Memorie di una pena fascista

Ci troviamo nel 2018, in un delizioso e pacifico paesino friulano. Un uomo, di cui non sapremo mai il nome, acquista dalla signora Erminia una casa immersa nel verde. Mentre procedono i lavori edili, questo personaggio, che sarà anche il nostro narratore, trova un diario nascosto in una cassetta: è il diario dell’ormai defunto padre della signora Erminia, tale Antonio Basso. Antonio, giovanissimo, si arruolò come volontario nella Repubblica di Salò e assistette alla fucilazione di Galeazzo Ciano, l’11 gennaio del ’44. Un ritrovamento notevole, dunque.
No lettori, vi fermo subito: non provate a cercare maggiori informazioni su Antonio Basso, non le troverete. Antonio è una pura invenzione, un buon espediente narrativo che introduce un interessante punto di vista. L’Antonio del diario, infatti, è un giovane fascista che scopre in sé strani moti dell’animo: invece di provare soddisfazione nel vedere abbattersi la giustizia (dei fascisti) sul traditore del duce, sperimenta una grande pena. E la pena per Ciano è così tanta, da trasformare appunto in scrittore il nostro Antonio. Dico scrittore, e non testimone o cronista, perché sulla carta non compaiono nudi fatti, bensì i sentimenti vissuti nel corso dell’ultima notte di Ciano, la notte fatale. Il diario, insomma, non è un registro, neppure “intimo”, non è soltanto una sequenza di trasformazioni psicologiche fissate a futura memoria: è una ricerca, o almeno un embrione di ricerca, un tentativo forse inconscio di rispondere alla domanda peggiore di tutte, “perché?”. Perché la pena per Ciano? Oppure: “perché a me?”.
Il narratore anonimo, com’è prevedibile, è profondamente colpito da questo diario e decide di pubblicarlo. Ma non è passivo, davanti al reperto: decide di pubblicarlo integrando l’opera di Antonio con altri scritti di suo pugno.

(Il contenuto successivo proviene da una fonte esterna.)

Lemma faithful_bind {A B} (m : M A) (k : A → M B) :
  faithful m → (∀ a, faithful (k a)) → faithful (m ≫= k).
Proof.
  intros Hm Hk w w' b w2 Hww' (a & w1 & H1 & H2)%bind_Ok_inv.
  destruct (Hm _ _ _ _ Hww' H1) as (Hw1 & w1' & H1' & Hw1').
  assert (alike w1 w1') as H11'.
  { apply (alike_trans _ w); [by apply alike_sym|]. by apply (alike_trans _ w'). }
  destruct (Hk _ _ _ _ _ H11' H2) as (Hw2 & w2' & H2' & Hw2').
  split; [by apply (alike_trans _ w1)|]. exists w2'. split.
  - by rewrite (bind_Ok _ _ _ _ _ H1').
  - by apply (alike_trans _ w1').
Qed.

Lemma faithful_unchanged {A} (m : M A) :
  (∀ w a w1, m w = (Ok a, w1) → fs w1 = fs w) →
  (∀ w w' a w1, alike w w' → m w = (Ok a, w1) → ∃ w1', m w' = (Ok a, w1')) →
  faithful m.
Proof.
  intros Hfs Hrun w w' a w1 Hww' H1. destruct (Hrun _ _ _ _ Hww' H1) as [w1' H1'].
  destruct Hww' as (Hl & Hd & Hi). split.
  - apply alike_same_fs; [done|]. by eapply Hfs.
  - exists w1'. split; [done|]. apply alike_same_fs; [|by eapply Hfs].
    by apply (layout_same_dirs (fs w)).
Qed.

Lemma faithful_ret {A} (a : A) : faithful (mret a : M A).
Proof.
  apply faithful_unchanged.
  - by intros w a' w1 [= _ <-].
  - intros w w' a' w1 _ [= <- _]. by eexists.
Qed.

Lemma faithful_raise {A} e : faithful (raise e : M A).
Proof. by intros w w' a w1 _ [=]. Qed.

Lemma faithful_call {A} s (r : res A) : faithful (call s r).
Proof.
  apply faithful_unchanged.
  - by intros w a w1 [= _ <-].
  - intros w w' a w1 _ [= -> _]. by eexists.
Qed.

Lemma faithful_print line : faithful (print line).
Proof.
  apply faithful_unchanged.
  - by intros w a w1 [= _ <-].
  - intros w w' a w1 _ [= <- _]. by eexists.
Qed.

Lemma faithful_write_text p c :
  (∀ name, p ≠ os_path_join EXTRACTED_DIR name) → faithful (write_text p c).
Proof.
  intros Hp w w' u w1 Hww' [Hopen ->]%write_text_Ok_inv.
  pose proof Hww' as (Hl & Hd & Hi). split.
  - apply (alike_insert_file _ _ p c); [done|by apply open_for_writing_not_dir|done..].
  - exists (written p c w'). destruct u. split.
    + by apply write_text_Ok, (open_for_writing_same_dirs (fs w)).
    + apply (alike_insert_file _ _ p c); [|
        by apply open_for_writing_not_dir, (open_for_writing_same_dirs (fs w))|done..].
      by apply (layout_same_dirs (fs w)).
Qed.

Lemma faithful_append_text p t :
  (∀ name, p ≠ os_path_join EXTRACTED_DIR name) → faithful (append_text p t).
Proof.
  intros Hp w w' u w1 Hww'. unfold append_text.
  destruct (open_for_writing (fs w) p) eqn:Hopen; [done|]. intros [= <- <-].
  pose proof Hww' as (Hl & Hd & Hi).
  pose proof (open_for_writing_same_dirs _ _ _ Hd Hopen) as Hopen'. split.
  - eapply alike_insert_file; [done|by apply open_for_writing_not_dir|done..].
  - exists (appended p t w'). rewrite Hopen'. split; [done|].
    eapply alike_insert_file; [|by apply open_for_writing_not_dir|done..].
    by apply (layout_same_dirs (fs w)).
Qed.

Lemma faithful_ensure_dirs : faithful ensure_dirs.
Proof.
  intros w w' u w1 Hww' H1. pose proof Hww' as (Hl & Hd & Hi).
  rewrite (ensure_dirs_isdir w Hl) in H1. injection H1 as <- <-.
  pose proof (layout_same_dirs _ _ Hd Hl) as Hl'.
  split; [by apply alike_refl|]. exists w'. split; [by apply ensure_dirs_isdir|].
  by apply alike_refl.
Qed.

Lemma raw_text_entry_same_input f f' name :
  same_input f f' → raw_text_entry f name ↔ raw_text_entry f' name.
Proof. intros H. unfold raw_text_entry. by rewrite (H name). Qed.

Lemma last_raw_text_files_same_input f f' :
  same_input f f' → last (raw_text_files f') = last (raw_text_files f).
Proof.
  intros H. destruct (last (raw_text_files f)) as [latest|] eqn:Hlast.
  - apply last_raw_text_files_Some. apply last_raw_text_files_Some in Hlast as [Hin Hmax].
    split; [by apply (raw_text_entry_same_input f)|].
    intros name Hname. by apply Hmax, (raw_text_entry_same_input f f').
  - apply last_raw_text_files_None. intros name Hname.
    apply (proj1 (last_raw_text_files_None f) Hlast name).
    by apply (raw_text_entry_same_input f f').
Qed.

Lemma layout_extracted_dir f : layout f → f !! EXTRACTED_DIR = Some Dir.
Proof. intros Hl. apply isdir_lookup2. by apply Forall_cons_1 in Hl as [? _]. Qed.

Lemma faithful_load_raw_text : faithful load_raw_text.
Proof.
  apply faithful_unchanged.
  - intros w a w1 H. by apply load_raw_text_world in H as ->.
  - intros w w' [text latest] w1 (Hl & Hd & Hi) H1.
    pose proof (layout_same_dirs _ _ Hd Hl) as Hl'.
    rewrite load_raw_text_eq in H1 by by apply layout_extracted_dir.
    exists w'. rewrite load_raw_text_eq by by apply layout_extracted_dir.
    rewrite (last_raw_text_files_same_input _ _ Hi).
    destruct (last (raw_text_files (fs w))) as [latest'|]; [|done].
    rewrite <- (Hi latest').
    destruct (fs w !! os_path_join EXTRACTED_DIR latest') as [[|text']|]; [done| |done].
    by injection H1 as -> -> _.
Qed.

Section SameDay.
Context `{E : Env} (day : string).
Hypothesis today : ∀ n, date_today n = day.

Lemma faithful_today : faithful today_isoformat.
Proof.
  apply faithful_unchanged.
  - by intros w a w1 [= _ <-].
  - intros w w' a w1 _ [= <- _]. exists (tick w'). unfold today_isoformat.
    by rewrite !today.
Qed.

Lemma faithful_save_audit_log msg : faithful (save_audit_log msg).
Proof.
  unfold save_audit_log. apply faithful_bind; [apply faithful_today|].
  intros date. apply faithful_append_text. intros name. discriminate.
Qed.

(** On one calendar day, [main] is faithful. *)
Lemma faithful_main : faithful main.
Proof.
  unfold main, startup, normalize, expand, generate, validate, dedup, export.
  repeat first
    [ apply faithful_save_audit_log | apply faithful_ret | apply faithful_raise
    | apply faithful_call | apply faithful_print | apply faithful_today
    | apply faithful_ensure_dirs | apply faithful_load_raw_text
    | apply faithful_write_text; intros name; discriminate
    | match goal with |- faithful (let '(_, _) := ?x in _) => destruct x end
    | match goal with |- faithful (match ?x with [] => _ | _ => _ end) => destruct x end
    | apply faithful_bind; [|intros ?] ].
Qed.

Lemma audited_day msg w : audited msg w = appended (audit_log day) (msg +:+ nl) (tick w).
Proof. unfold audited. by rewrite today. Qed.

Lemma json_exported_day final w :
  json_exported final w =
    appended (audit_log day) (("Exported JSON: " +:+ abspath (json_out day)) +:+ nl)
      (tick (written (json_out day) (json_dump final) (tick w))).
Proof. unfold json_exported. by rewrite audited_day, today. Qed.

Lemma excel_exported_day final w :
  excel_exported final w =
    appended (audit_log day) (("Exported Excel: " +:+ abspath (excel_out day)) +:+ nl)
      (tick (written (excel_out day) (to_excel final) (tick w))).
Proof. unfold excel_exported. by rewrite audited_day, today. Qed.

(** What a completed run leaves at each path other than the day's log. *)
Lemma fs_main_world v w q :
  q ≠ audit_log day →
  fs (main_world v w) !! q =
    if decide (q = excel_out day) then Some (File (to_excel (final_testcases v)))
    else if decide (q = json_out day) then Some (File (json_dump (final_testcases v)))
    else if decide (q = reject_log) then
      match rejected v with
      | [] => fs w !! q
      | _ => Some (File (json_dump (rejected v)))
      end
    else if decide (q = req_file) then Some (File (json_dump (requirements v)))
    else fs w !! q.
Proof.
  intros Hlog. destruct v as [raw_f reqs items cases valid rej final].
  unfold main_world, finish_world, export_world, dedup_world, validate_world,
    generate_world, expand_world, normalize_world, startup_world.
  cbn [raw_file requirements coverage_items generated_testcases valid_testcases
         rejected final_testcases].
  rewrite excel_exported_day, json_exported_day.
  destruct rej as [|r rej]; rewrite !audited_day;
    repeat case_decide; subst;
    repeat first
      [ rewrite fs_log | rewrite fs_tick | rewrite fs_written_eq
      | rewrite fs_written_ne by done | rewrite fs_appended_ne by done ];
    done.
Qed.

(** The day's log is a file once a run has completed. *)
Lemma fs_main_world_log v w : ∃ c, fs (main_world v w) !! audit_log day = Some (File c).
Proof.
  unfold main_world, finish_world. rewrite fs_log, audited_day, fs_appended_eq.
  by eexists.
Qed.

Lemma main_after_ensure_dirs w w0 : ensure_dirs w = (Ok tt, w0) → main w0 = main w.
Proof.
  intros Hdirs.
  assert (ensure_dirs w0 = (Ok tt, w0)) as Hidem.
  { apply ensure_dirs_isdir. by apply ensure_dirs_Ok in Hdirs as (_ & _ & ? & _). }
  assert (startup w0 = startup w) as Hstart.
  { unfold startup. by rewrite (bind_Ok _ _ _ _ _ Hdirs), (bind_Ok _ _ _ _ _ Hidem). }
  rewrite !main_unfold. unfold mbind, M_bind. by rewrite Hstart.
Qed.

Bene, lettori, è già chiaro che Diario dell’ultima notte di Mauro Mazza è un romanzo complesso: al suo interno, i capitoli introspettivi ambientati nella notte dell’11 gennaio 1944, in cui a parlare è appunto Antonio, si alternano ai capitoli elaborati dal nostro narratore, il quale descrive con un puntuale stile saggistico le vicissitudini che hanno portato al patetico destino di Galeazzo Ciano, il delfino del duce. Queste vicissitudini, sappiamo, hanno un inizio documentato: tutto comincia il 25 luglio del 1943, quando Ciano aderisce all’Ordine del giorno Grandi, votando affinché Mussolini sia sollevato da ogni incarico. Un tradimento, non c’è dubbio. Ma Ciano apparentemente non può trarre un gran vantaggio dalla caduta di Mussolini: e allora, perché l’ha tradito? Di nuovo un perché: Diario dell’ultima notte sembra giocare con questo tema, presentandolo in due modi. Uno, come ho detto (e come dirò meglio in seguito), è il perché “esistenziale”,  l’altro è il perché impersonale, storico.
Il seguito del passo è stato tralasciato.